» **PROBLEM DETAILS**: Return the entries in full, exactly as written.

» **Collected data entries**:
[Start of section]

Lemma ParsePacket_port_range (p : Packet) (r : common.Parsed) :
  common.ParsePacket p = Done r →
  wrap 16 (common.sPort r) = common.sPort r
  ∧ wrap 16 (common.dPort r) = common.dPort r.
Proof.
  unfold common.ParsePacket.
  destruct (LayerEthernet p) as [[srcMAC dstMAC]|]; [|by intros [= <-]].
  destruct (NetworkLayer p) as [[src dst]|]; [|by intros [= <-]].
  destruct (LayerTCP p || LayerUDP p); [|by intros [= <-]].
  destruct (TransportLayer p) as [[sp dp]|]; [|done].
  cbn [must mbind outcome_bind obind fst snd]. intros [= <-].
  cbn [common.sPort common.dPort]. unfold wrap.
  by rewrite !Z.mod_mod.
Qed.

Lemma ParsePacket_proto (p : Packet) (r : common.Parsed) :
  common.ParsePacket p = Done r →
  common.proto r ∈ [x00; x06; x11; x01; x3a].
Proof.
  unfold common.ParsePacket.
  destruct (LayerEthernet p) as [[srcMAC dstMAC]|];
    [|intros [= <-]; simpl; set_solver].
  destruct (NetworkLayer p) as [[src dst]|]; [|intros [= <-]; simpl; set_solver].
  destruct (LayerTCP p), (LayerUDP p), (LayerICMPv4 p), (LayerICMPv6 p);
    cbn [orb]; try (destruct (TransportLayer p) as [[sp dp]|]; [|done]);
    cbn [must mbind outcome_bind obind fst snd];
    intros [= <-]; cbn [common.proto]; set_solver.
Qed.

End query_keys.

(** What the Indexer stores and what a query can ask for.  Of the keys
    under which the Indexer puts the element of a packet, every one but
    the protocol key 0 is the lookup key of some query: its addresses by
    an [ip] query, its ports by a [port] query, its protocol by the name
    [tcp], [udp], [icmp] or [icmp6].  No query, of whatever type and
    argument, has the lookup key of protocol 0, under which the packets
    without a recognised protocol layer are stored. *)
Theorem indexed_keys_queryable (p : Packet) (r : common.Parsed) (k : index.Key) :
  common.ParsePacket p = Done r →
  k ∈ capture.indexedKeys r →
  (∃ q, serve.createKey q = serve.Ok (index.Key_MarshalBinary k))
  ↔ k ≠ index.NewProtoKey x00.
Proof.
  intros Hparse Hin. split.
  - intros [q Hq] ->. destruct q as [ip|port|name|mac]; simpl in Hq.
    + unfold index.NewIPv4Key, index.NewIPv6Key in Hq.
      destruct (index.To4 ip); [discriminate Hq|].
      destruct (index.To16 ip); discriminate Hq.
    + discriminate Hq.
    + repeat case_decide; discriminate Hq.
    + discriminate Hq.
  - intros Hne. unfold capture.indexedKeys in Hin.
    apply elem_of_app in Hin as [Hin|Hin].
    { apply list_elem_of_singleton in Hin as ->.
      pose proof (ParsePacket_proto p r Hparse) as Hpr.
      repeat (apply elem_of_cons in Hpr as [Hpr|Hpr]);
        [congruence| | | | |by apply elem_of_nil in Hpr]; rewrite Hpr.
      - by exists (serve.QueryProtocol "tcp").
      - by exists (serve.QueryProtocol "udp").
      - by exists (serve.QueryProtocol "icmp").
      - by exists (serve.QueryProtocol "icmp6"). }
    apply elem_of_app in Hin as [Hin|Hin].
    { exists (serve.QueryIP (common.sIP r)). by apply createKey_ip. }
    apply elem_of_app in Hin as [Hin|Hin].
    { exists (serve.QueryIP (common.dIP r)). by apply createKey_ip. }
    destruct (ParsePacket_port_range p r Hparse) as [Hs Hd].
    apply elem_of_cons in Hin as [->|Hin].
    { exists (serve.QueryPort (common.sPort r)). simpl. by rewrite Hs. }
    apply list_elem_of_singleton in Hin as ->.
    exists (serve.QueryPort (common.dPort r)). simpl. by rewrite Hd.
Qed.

[End of section]

» **OUTPUT FOR THIS TASK**:
Lemma ParsePacket_port_range (p : Packet) (r : common.Parsed) :
  common.ParsePacket p = Done r →
  wrap 16 (common.sPort r) = common.sPort r
  ∧ wrap 16 (common.dPort r) = common.dPort r.
Proof.
  unfold common.ParsePacket.
  destruct (LayerEthernet p) as [[srcMAC dstMAC]|]; [|by intros [= <-]].
  destruct (NetworkLayer p) as [[src dst]|]; [|by intros [= <-]].
  destruct (LayerTCP p || LayerUDP p); [|by intros [= <-]].
  destruct (TransportLayer p) as [[sp dp]|]; [|done].
  cbn [must mbind outcome_bind obind fst snd]. intros [= <-].
  cbn [common.sPort common.dPort]. unfold wrap.
  by rewrite !Z.mod_mod.
Qed.

Lemma ParsePacket_proto (p : Packet) (r : common.Parsed) :
  common.ParsePacket p = Done r →
  common.proto r ∈ [x00; x06; x11; x01; x3a].
Proof.
  unfold common.ParsePacket.
  destruct (LayerEthernet p) as [[srcMAC dstMAC]|];
    [|intros [= <-]; simpl; set_solver].
  destruct (NetworkLayer p) as [[src dst]|]; [|intros [= <-]; simpl; set_solver].
  destruct (LayerTCP p), (LayerUDP p), (LayerICMPv4 p), (LayerICMPv6 p);
    cbn [orb]; try (destruct (TransportLayer p) as [[sp dp]|]; [|done]);
    cbn [must mbind outcome_bind obind fst snd];
    intros [= <-]; cbn [common.proto]; set_solver.
Qed.

End query_keys.

(** What the Indexer stores and what a query can ask for.  Of the keys
    under which the Indexer puts the element of a packet, every one but
    the protocol key 0 is the lookup key of some query: its addresses by
    an [ip] query, its ports by a [port] query, its protocol by the name
    [tcp], [udp], [icmp] or [icmp6].  No query, of whatever type and
    argument, has the lookup key of protocol 0, under which the packets
    without a recognised protocol layer are stored. *)
Theorem indexed_keys_queryable (p : Packet) (r : common.Parsed) (k : index.Key) :
  common.ParsePacket p = Done r →
  k ∈ capture.indexedKeys r →
  (∃ q, serve.createKey q = serve.Ok (index.Key_MarshalBinary k))
  ↔ k ≠ index.NewProtoKey x00.
Proof.
  intros Hparse Hin. split.
  - intros [q Hq] ->. destruct q as [ip|port|name|mac]; simpl in Hq.
    + unfold index.NewIPv4Key, index.NewIPv6Key in Hq.
      destruct (index.To4 ip); [discriminate Hq|].
      destruct (index.To16 ip); discriminate Hq.
    + discriminate Hq.
    + repeat case_decide; discriminate Hq.
    + discriminate Hq.
  - intros Hne. unfold capture.indexedKeys in Hin.
    apply elem_of_app in Hin as [Hin|Hin].
    { apply list_elem_of_singleton in Hin as ->.
      pose proof (ParsePacket_proto p r Hparse) as Hpr.
      repeat (apply elem_of_cons in Hpr as [Hpr|Hpr]);
        [congruence| | | | |by apply elem_of_nil in Hpr]; rewrite Hpr.
      - by exists (serve.QueryProtocol "tcp").
      - by exists (serve.QueryProtocol "udp").
      - by exists (serve.QueryProtocol "icmp").
      - by exists (serve.QueryProtocol "icmp6"). }
    apply elem_of_app in Hin as [Hin|Hin].
    { exists (serve.QueryIP (common.sIP r)). by apply createKey_ip. }
    apply elem_of_app in Hin as [Hin|Hin].
    { exists (serve.QueryIP (common.dIP r)). by apply createKey_ip. }
    destruct (ParsePacket_port_range p r Hparse) as [Hs Hd].
    apply elem_of_cons in Hin as [->|Hin].
    { exists (serve.QueryPort (common.sPort r)). simpl. by rewrite Hs. }
    apply list_elem_of_singleton in Hin as ->.
    exists (serve.QueryPort (common.dPort r)). simpl. by rewrite Hd.
Qed.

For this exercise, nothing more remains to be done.